Task objective
Type again, exactly, the lines below from the start through the line that includes "below follow [PurePath]".

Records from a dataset

· · · ·

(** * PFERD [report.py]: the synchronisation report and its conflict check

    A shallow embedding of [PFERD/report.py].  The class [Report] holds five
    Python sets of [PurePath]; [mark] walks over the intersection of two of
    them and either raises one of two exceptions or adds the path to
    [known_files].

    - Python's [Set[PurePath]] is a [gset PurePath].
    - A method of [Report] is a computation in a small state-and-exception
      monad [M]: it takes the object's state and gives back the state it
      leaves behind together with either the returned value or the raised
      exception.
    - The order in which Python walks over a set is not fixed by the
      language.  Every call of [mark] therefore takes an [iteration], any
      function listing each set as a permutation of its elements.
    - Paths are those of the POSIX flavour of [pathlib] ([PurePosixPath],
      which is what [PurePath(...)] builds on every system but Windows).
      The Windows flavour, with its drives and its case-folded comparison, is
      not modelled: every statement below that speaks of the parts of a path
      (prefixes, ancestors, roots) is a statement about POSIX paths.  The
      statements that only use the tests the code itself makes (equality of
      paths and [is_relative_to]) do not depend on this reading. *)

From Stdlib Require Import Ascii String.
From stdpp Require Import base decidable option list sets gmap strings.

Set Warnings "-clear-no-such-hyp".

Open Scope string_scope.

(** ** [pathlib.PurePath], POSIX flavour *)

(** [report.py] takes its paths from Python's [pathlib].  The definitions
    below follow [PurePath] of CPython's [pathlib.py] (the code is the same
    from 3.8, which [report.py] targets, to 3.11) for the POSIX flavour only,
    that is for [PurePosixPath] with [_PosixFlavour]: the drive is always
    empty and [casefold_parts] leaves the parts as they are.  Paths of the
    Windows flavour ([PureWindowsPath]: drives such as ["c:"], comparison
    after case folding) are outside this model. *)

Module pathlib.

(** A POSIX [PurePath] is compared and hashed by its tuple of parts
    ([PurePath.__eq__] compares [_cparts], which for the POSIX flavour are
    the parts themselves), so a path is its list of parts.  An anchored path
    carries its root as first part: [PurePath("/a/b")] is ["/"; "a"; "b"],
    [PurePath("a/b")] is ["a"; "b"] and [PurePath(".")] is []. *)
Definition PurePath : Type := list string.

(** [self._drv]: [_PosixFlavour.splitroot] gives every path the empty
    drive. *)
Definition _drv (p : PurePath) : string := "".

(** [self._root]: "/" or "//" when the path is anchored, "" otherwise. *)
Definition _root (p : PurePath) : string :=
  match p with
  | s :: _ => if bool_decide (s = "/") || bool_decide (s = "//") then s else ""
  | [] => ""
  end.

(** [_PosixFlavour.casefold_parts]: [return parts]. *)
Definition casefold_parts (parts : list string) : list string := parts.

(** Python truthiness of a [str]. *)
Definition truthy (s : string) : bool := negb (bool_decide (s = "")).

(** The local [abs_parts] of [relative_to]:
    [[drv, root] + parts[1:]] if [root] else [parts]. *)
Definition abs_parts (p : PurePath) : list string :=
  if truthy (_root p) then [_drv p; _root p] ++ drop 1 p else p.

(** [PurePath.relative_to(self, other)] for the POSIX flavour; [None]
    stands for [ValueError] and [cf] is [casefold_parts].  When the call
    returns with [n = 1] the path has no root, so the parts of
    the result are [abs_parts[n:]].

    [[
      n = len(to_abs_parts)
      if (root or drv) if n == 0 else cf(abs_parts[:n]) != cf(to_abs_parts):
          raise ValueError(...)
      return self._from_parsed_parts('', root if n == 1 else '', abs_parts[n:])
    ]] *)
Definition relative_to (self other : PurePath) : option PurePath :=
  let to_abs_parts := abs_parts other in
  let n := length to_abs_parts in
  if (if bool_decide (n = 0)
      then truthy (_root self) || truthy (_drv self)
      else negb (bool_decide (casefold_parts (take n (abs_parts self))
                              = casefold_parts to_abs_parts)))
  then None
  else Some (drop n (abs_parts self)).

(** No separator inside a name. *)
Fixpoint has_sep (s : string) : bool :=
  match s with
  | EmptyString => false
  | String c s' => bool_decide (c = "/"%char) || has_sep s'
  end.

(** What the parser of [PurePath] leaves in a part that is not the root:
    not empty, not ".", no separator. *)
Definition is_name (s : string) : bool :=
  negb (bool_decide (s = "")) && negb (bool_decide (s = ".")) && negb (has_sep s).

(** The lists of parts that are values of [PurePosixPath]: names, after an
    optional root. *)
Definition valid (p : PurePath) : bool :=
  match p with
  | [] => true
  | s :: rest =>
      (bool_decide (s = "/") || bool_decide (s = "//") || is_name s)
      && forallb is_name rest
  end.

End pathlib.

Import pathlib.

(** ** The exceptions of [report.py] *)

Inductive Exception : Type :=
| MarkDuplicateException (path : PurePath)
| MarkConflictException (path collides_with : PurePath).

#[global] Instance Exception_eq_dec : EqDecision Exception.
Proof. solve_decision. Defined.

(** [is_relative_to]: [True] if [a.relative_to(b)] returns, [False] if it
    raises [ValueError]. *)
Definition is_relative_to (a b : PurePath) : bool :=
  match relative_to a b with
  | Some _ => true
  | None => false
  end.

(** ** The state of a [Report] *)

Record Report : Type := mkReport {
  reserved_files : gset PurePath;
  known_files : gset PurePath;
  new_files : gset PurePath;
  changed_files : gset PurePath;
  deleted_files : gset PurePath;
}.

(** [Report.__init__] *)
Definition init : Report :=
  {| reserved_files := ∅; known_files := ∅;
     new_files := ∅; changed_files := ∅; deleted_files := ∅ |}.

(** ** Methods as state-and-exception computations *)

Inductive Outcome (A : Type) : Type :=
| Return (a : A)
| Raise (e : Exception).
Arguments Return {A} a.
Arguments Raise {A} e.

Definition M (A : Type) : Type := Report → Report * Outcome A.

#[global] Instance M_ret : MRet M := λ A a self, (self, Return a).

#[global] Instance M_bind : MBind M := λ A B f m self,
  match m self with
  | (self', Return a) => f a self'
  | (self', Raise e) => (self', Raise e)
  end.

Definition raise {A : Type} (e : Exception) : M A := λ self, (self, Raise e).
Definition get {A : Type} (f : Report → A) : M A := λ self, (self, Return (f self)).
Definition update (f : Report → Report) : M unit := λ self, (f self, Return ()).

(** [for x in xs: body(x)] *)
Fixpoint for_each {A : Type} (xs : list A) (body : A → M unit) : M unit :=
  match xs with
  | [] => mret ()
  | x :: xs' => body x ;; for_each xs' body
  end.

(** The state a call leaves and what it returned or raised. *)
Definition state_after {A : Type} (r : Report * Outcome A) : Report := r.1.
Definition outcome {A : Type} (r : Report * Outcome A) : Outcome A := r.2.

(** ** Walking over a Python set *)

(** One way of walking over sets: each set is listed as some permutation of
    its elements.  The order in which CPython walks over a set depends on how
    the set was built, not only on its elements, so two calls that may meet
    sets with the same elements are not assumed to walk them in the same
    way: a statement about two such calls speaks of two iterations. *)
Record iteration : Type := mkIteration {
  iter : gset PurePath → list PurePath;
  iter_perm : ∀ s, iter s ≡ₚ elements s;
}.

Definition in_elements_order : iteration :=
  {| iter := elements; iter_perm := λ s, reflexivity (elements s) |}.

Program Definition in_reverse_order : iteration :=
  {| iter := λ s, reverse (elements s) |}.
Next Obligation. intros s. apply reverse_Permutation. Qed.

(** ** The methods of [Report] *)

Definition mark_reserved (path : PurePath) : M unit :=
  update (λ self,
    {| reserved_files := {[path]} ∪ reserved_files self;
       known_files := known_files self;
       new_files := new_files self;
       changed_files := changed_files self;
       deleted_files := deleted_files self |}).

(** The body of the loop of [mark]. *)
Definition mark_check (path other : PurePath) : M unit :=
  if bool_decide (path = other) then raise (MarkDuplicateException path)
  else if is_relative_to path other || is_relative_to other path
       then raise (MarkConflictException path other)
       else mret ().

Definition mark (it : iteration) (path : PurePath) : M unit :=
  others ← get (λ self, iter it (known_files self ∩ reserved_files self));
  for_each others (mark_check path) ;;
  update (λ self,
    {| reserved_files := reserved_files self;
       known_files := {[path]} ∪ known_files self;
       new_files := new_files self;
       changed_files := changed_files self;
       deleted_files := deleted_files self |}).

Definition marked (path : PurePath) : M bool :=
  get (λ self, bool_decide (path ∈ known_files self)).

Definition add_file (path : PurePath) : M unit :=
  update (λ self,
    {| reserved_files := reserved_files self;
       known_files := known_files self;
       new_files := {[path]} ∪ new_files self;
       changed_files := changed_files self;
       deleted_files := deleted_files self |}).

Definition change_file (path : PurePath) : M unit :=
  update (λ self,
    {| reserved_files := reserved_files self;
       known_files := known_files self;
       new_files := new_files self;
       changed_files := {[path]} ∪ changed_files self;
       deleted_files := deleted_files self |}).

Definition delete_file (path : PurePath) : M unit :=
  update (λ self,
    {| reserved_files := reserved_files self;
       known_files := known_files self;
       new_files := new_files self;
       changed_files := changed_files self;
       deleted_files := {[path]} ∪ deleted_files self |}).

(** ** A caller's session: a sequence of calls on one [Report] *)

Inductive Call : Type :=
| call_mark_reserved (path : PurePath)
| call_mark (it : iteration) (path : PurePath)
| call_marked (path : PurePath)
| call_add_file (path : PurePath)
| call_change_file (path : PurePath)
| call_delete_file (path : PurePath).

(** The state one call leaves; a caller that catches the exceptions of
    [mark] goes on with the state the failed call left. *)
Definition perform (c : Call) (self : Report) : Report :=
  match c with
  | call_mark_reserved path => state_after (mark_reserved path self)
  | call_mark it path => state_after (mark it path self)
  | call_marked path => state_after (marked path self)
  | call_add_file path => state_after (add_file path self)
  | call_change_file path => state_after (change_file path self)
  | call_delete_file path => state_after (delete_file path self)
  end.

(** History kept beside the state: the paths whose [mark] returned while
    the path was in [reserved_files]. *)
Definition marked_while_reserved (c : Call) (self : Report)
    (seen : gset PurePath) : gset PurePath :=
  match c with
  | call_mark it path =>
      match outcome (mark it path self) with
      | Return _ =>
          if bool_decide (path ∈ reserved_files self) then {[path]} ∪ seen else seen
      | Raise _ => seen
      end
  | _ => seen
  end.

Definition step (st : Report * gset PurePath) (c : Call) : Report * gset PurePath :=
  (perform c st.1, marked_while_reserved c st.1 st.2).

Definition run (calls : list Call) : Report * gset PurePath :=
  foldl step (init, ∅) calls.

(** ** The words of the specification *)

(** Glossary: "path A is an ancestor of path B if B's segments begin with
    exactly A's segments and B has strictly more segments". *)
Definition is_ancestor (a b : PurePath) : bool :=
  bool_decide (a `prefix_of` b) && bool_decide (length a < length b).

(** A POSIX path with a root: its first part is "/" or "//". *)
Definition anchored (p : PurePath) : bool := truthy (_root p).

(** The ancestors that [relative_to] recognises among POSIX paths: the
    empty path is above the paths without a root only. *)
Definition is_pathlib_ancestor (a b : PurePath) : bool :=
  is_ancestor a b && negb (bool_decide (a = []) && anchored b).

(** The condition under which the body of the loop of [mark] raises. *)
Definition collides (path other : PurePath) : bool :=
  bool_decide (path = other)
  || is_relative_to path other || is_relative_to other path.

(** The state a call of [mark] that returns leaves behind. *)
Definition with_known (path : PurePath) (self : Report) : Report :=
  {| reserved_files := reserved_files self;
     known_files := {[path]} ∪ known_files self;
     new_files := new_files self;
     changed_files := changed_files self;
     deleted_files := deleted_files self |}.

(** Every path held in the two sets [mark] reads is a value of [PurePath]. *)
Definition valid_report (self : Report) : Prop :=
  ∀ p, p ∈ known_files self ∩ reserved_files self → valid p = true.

· · · ·

Completed exercise
(** * PFERD [report.py]: the synchronisation report and its conflict check

    A shallow embedding of [PFERD/report.py].  The class [Report] holds five
    Python sets of [PurePath]; [mark] walks over the intersection of two of
    them and either raises one of two exceptions or adds the path to
    [known_files].

    - Python's [Set[PurePath]] is a [gset PurePath].
    - A method of [Report] is a computation in a small state-and-exception
      monad [M]: it takes the object's state and gives back the state it
      leaves behind together with either the returned value or the raised
      exception.
    - The order in which Python walks over a set is not fixed by the
      language.  Every call of [mark] therefore takes an [iteration], any
      function listing each set as a permutation of its elements.
    - Paths are those of the POSIX flavour of [pathlib] ([PurePosixPath],
      which is what [PurePath(...)] builds on every system but Windows).
      The Windows flavour, with its drives and its case-folded comparison, is
      not modelled: every statement below that speaks of the parts of a path
      (prefixes, ancestors, roots) is a statement about POSIX paths.  The
      statements that only use the tests the code itself makes (equality of
      paths and [is_relative_to]) do not depend on this reading. *)

From Stdlib Require Import Ascii String.
From stdpp Require Import base decidable option list sets gmap strings.

Set Warnings "-clear-no-such-hyp".

Open Scope string_scope.

(** ** [pathlib.PurePath], POSIX flavour *)

(** [report.py] takes its paths from Python's [pathlib].  The definitions
    below follow [PurePath] of CPython's [pathlib.py] (the code is the same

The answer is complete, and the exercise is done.